### TASK GOAL
Taking the listing below line by line, tally those that contain the string "bytes". Give the total alone.
Top of TASK DATA
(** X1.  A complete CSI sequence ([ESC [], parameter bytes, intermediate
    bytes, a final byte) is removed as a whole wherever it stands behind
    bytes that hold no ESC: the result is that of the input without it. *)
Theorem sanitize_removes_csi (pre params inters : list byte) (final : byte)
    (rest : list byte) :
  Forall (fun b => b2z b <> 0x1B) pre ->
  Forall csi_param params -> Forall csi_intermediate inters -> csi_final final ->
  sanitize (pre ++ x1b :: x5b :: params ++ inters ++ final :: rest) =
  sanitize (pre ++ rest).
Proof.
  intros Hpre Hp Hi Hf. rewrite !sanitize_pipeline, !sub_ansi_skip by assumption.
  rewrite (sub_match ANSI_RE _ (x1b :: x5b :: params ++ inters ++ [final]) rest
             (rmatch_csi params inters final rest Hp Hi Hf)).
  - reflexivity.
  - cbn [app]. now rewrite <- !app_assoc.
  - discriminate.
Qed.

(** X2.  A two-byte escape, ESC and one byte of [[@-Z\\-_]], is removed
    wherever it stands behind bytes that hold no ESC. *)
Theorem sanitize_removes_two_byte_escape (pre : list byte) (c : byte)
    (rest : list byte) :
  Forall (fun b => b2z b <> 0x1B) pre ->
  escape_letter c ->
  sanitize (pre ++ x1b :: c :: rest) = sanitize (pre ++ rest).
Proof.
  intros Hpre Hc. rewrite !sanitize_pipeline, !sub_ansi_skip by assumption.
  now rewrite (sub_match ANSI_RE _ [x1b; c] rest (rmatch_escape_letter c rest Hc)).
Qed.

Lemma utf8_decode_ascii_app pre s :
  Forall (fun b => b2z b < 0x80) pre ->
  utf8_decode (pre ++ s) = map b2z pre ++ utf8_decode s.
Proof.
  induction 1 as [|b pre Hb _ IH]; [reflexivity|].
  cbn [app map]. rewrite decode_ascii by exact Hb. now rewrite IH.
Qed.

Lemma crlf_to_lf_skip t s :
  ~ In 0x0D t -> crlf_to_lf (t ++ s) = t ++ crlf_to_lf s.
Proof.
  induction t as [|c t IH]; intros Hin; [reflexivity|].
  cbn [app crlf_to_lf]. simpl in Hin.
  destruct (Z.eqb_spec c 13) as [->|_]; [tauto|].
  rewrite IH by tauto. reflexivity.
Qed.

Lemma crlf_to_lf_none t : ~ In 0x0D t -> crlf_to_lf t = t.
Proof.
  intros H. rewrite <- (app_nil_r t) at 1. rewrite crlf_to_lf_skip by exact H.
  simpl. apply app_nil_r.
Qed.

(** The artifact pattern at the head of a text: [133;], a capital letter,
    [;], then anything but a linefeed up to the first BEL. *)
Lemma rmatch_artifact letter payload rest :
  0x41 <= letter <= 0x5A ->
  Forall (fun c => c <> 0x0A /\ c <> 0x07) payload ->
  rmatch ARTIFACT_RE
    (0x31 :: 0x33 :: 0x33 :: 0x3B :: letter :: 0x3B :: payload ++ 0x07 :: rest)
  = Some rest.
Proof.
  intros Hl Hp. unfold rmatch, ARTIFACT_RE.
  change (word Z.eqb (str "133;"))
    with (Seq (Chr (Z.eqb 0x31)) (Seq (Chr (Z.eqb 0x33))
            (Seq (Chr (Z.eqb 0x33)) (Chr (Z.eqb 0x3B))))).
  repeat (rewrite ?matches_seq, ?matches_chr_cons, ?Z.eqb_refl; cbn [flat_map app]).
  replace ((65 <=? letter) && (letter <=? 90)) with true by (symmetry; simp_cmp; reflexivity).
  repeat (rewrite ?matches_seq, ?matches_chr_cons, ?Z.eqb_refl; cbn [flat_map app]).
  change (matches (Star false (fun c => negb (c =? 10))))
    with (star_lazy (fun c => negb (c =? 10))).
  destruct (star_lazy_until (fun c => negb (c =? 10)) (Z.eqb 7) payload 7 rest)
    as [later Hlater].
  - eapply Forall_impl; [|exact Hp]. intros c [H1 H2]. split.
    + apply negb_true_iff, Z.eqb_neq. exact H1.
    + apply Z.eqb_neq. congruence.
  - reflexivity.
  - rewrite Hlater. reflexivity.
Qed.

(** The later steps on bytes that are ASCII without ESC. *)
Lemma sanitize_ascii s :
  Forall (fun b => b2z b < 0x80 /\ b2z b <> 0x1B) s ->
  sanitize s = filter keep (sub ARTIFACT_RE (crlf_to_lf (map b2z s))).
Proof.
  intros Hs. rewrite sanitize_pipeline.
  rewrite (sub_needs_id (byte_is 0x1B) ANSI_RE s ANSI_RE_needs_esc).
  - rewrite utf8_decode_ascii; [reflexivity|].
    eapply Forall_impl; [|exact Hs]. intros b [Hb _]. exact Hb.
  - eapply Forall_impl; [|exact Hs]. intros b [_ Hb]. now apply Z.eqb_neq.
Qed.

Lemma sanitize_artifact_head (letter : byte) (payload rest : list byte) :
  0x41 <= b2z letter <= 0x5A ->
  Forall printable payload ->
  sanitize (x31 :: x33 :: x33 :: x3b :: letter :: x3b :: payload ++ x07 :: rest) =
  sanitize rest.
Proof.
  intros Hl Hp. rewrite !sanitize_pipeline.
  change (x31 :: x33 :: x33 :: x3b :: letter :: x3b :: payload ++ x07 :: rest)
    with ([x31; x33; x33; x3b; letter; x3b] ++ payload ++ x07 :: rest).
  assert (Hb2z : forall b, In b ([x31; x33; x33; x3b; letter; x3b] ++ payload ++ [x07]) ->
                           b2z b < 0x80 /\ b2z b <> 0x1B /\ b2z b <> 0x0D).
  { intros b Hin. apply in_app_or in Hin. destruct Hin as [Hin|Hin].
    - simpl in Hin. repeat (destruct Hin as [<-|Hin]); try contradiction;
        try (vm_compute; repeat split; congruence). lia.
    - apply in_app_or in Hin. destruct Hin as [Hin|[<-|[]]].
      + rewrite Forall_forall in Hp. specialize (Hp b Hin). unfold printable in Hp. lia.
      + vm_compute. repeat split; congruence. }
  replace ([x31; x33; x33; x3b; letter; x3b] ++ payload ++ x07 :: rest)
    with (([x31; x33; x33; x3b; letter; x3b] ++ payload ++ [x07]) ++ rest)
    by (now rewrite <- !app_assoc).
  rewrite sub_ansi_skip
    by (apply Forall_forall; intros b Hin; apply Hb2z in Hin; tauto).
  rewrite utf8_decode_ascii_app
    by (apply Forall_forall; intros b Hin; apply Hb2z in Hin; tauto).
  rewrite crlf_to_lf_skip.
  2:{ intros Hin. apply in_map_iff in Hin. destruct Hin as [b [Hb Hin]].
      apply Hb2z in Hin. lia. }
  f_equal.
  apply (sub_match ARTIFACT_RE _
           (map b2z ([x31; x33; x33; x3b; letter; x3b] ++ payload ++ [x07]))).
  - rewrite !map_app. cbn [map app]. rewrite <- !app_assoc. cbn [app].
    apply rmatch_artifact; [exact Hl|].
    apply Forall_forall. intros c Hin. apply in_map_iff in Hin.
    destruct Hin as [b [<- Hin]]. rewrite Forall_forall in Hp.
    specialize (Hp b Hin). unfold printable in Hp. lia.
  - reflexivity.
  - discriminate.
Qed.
Bottom of TASK DATA
### RESPONSE TO THIS EXERCISE
5